HKTI Bali Minta Produk Petani Dibeli Perusda dengan Harga Layak
DENPASAR, NusaBali.com - Himpunan Kerukunan Tani Indonesia (HKTI) Bali meminta komitmen Pemerintah Daerah Bali dalam meningkatkan kesejahteraan petani. Perusahaan Daerah (Perusda) Bali diharapkan berkontribusi dengan membeli produk para petani dengan harga layak.
HKTI Bali menilai harga dasar produk petani yang ditetapkan oleh pemerintah belum cukup untuk mendongkrak kesejahteraan para petani. Untuk itu pemerintah daerah diharapkan memberi respons terhadap harga dasar produk yang ditetapkan oleh pemerintah pusat tersebut.
“Kalau nanti memang harga dari produk-produk yang dihasilkan (petani) ‘layak’ maka itu yang akan menjadi harapan petani,” ujar Ketua HKTI Bali, Gede Sedana, Kamis (2/12/2021).
“Yang paling gampang kan harga gabah, meskipun harga gabah sudah ditetapkan oleh pemerintah melalui penetapan harga dasar, tetapi bagi saya selaku orang yang di dunia akademik kemudian di praktisi, sebenarnya harga dasar gabah yang ditetapkan pemerintah belum tinggi jika benar-benar kita ingin meningkatkan kesejahteraan petani.”
Gede Sedana yang juga Rektor Universitas Dwijendara mengharapkan, Perusda Bali, misalnya, membeli gabah petani dengan harga layak pada kisaran Rp 8.000. Dengan harga tersebut maka pendapatan petani saat ini dapat dikerek.
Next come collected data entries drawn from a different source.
(** What the code uses of elliotchance/orderedmap, and what it promises: a map
    that knows its oldest key. *)
Class OrderedMap (M : Type -> Type) := {
  om_new : forall A, M A;
  om_get : forall A, Z -> M A -> option A;
  om_set : forall A, Z -> A -> M A -> M A;
  om_delete : forall A, Z -> M A -> M A;
  om_len : forall A, M A -> nat;
  om_front : forall A, M A -> option Z }.
#[global] Arguments om_new {M _ A}.
#[global] Arguments om_get {M _ A}.
#[global] Arguments om_set {M _ A}.
#[global] Arguments om_delete {M _ A}.
#[global] Arguments om_len {M _ A}.
#[global] Arguments om_front {M _ A}.

Class OrderedMapLaws (M : Type -> Type) `{OrderedMap M} := {
  om_get_new : forall A k, om_get k (om_new : M A) = None;
  om_get_set : forall A k k' (v : A) m, om_get k (om_set k' v m) = if k =? k' then Some v else om_get k m;
  om_get_delete : forall A k k' (m : M A), om_get k (om_delete k' m) = if k =? k' then None else om_get k m;
  om_front_none : forall A (m : M A), om_front m = None -> om_len m = 0%nat;
  om_len_delete : forall A k (m : M A), om_front m = Some k -> (om_len (om_delete k m) < om_len m)%nat }.

Module Vp8Munger.

Definition wrap_int32 (z : Z) : Z := (z + 2 ^ 31) mod 2 ^ 32 - 2 ^ 31.
Definition wrap_uint8 (z : Z) : Z := z mod 256.

(** ** The picture identifier without wrap-around *)

Record WrapHandler := mkWrap { maxPictureId : Z; maxMBit : bool; totalWrap : Z; lastWrap : Z }.

Definition Init (extPictureId : Z) (mBit : bool) : WrapHandler := mkWrap extPictureId mBit 0 0.
Definition MaxPictureId (v : WrapHandler) : Z := maxPictureId v.

Definition isWrapping7Bit (val1 val2 : Z) : bool := (val2 <? val1) && (Z.shiftl 1 6 <? wrap_int32 (val1 - val2)).
Definition isWrapping15Bit (val1 val2 : Z) : bool := (val2 <? val1) && (Z.shiftl 1 14 <? wrap_int32 (val1 - val2)).

Definition Unwrap (pictureId : Z) (mBit : bool) (v : WrapHandler) : Z * WrapHandler :=
  let max := if 0 <? maxPictureId v
             then if maxMBit v then Z.land (maxPictureId v) 0x7fff else Z.land (maxPictureId v) 0x7f
             else maxPictureId v in
  let newPictureId := if mBit then Z.land pictureId 0x7fff else Z.land pictureId 0x7f in
  if (0 <? totalWrap v) &&
     (wrap_int32 (maxPictureId v + Z.shiftr (lastWrap v) 1) <? wrap_int32 (newPictureId + totalWrap v))
  then (wrap_int32 (newPictureId + totalWrap v - lastWrap v), v)
  else
    let wrap := if maxMBit v then if isWrapping15Bit max newPictureId then Z.shiftl 1 15 else 0
                else if isWrapping7Bit max newPictureId then Z.shiftl 1 7 else 0 in
    let total := wrap_int32 (totalWrap v + wrap) in
    (wrap_int32 (newPictureId + total),
     mkWrap (maxPictureId v) (maxMBit v) total (if wrap =? 0 then lastWrap v else wrap)).

Definition UpdateMaxPictureId (extPictureId : Z) (mBit : bool) (v : WrapHandler) : WrapHandler :=
  mkWrap extPictureId mBit (totalWrap v) (lastWrap v).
Diketahui harga dasar gabah yang ditetapkan pemerintah saat ini berada di kisaran Rp 4.000.
Jika dihitung-hitung, dengan harga gabah yang dijual petani Rp 8.000 per kilogramnya, rata-rata produksi petani per hektar sebanyak 6 ton gabah, maka petani sudah bisa mendapatkan hasil Rp 48 juta per hektare per musimnya, sebelum dikurangi biaya produksi.
Lebih lanjut disampaikan pria kelahiran Singaraja, Buleleng, setelah kesejahteraan petani meningkat, maka daya beli petani juga akan semakin meningkat. Kebutuhan sekolah anak-anak mereka, kebutuhan kesehatan, hingga kebutuhan konsumsi, bisa dikeluarkan lebih banyak, sehingga perekonomian daerah pun akan berputar lebih cepat.
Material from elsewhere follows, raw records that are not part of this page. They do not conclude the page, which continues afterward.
Lemma parseH264SPS_total nal : is_Some (parseH264SPS nal).
Proof.
  unfold parseH264SPS. destruct nal as [|b nal]; [done|]. destruct (stripStartCode _) as [|b0 l]; [done|]. destruct (negb _); [done|].
  by destruct (h264_fields_total (removeEmulationPreventionBytes l) 0%nat) as [[r p] ->].
Qed.

Lemma parseH265SPS_total nal : is_Some (parseH265SPS nal).
Proof. unfold parseH265SPS. by destruct (h265_fields_total (removeEmulationPreventionBytes (stripStartCode nal)) 0%nat) as [[r p] ->]. Qed.

Lemma h264_size_total nal : is_Some (h264_size nal).
Proof. unfold h264_size. by destruct (parseH264SPS_total nal) as [r ->]. Qed.

Lemma h264_search_total fuel payload offset : (length payload - offset < fuel)%nat -> is_Some (h264_search fuel payload offset).
Proof.
  revert offset. induction fuel as [|fuel IH]; intros offset Hf; [lia|]. cbn [h264_search].
  destruct (Nat.leb_spec (offset + 2) (length payload)); cbn [negb]; [|done]. read_byte hi. read_byte lo. set (n := Z.to_nat _). clearbody n.
  destruct (Nat.ltb_spec (length payload) (offset + 2 + n)); [done|]. destruct (Nat.eqb_spec n 0); [apply IH; lia|].
  rewrite slice_in by lia. cbn [mbind option_bind]. destruct (lookup_in (take (offset + 2 + n - (offset + 2)) (drop (offset + 2) payload)) 0) as [b ->].
  { rewrite length_take, length_drop. lia. }
  simpl. destruct (_ =? 7); [apply h264_size_total|]. apply IH. lia.
Qed.

Lemma h265_search_total fuel payload i : (length payload - i < fuel)%nat -> is_Some (h265_search fuel payload i).
Proof.
  revert i. induction fuel as [|fuel IH]; intros i Hf; [lia|]. cbn [h265_search].
  destruct (Nat.leb_spec (i + 2) (length payload)); cbn [negb]; [|done]. read_byte hi. read_byte lo. set (n := Z.to_nat _). clearbody n.
  destruct (Nat.ltb_spec (length payload) (i + 2 + n)); [done|]. destruct (Nat.eqb_spec n 0); [apply IH; lia|].
  rewrite slice_in by lia. cbn [mbind option_bind]. destruct (lookup_in (take (i + 2 + n - (i + 2)) (drop (i + 2) payload)) 0) as [b ->].
  { rewrite length_take, length_drop. lia. }
  simpl. destruct (_ =? 33); [done|]. apply IH. lia.
Qed.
Selain itu, petani juga tidak berpikir untuk menunda-nunda membayar pajak tanah mereka, apalagi berpikir untuk menjual tanah, dikarenakan pendapatan mereka dari bertani sudah mencukupi.
“Anak-anak muda tidak lagi harus ke mana-mana mencari kerja, tetapi mereka akan tetap di pertanian, menggantikan orang tuanya,” ucap Gede Sedana.
Untuk itu Gede Sedana menjelaskan dua tantangan petani yang paling utama. “Cuma dua, satu produktivitasnya tinggi, meningkat, kedua, harganya bagus, itu saja,” sebutnya.
Dengan meningkatnya produktivitas dan harga jual produk yang layak, maka ke depannya, ujar Gede Sedana, pemerintah bahkan tidak perlu memberikan subsidi lagi berupa pupuk, bibit, pestisida, karena penghasilan petani sudah tinggi. “Intinya subsidinya digeser, dari subsidi di hulu atau di sarana produksi, menjadi subsidi di hilir, yaitu di harga,” tegasnya.
Di sisi lain, data Badan Pusat Statistik (BPS) Provinsi Bali teranyar melaporkan indeks Nilai Tukar Petani (NTP) Bali masih di bawah 100, yakni sebesar 94,03.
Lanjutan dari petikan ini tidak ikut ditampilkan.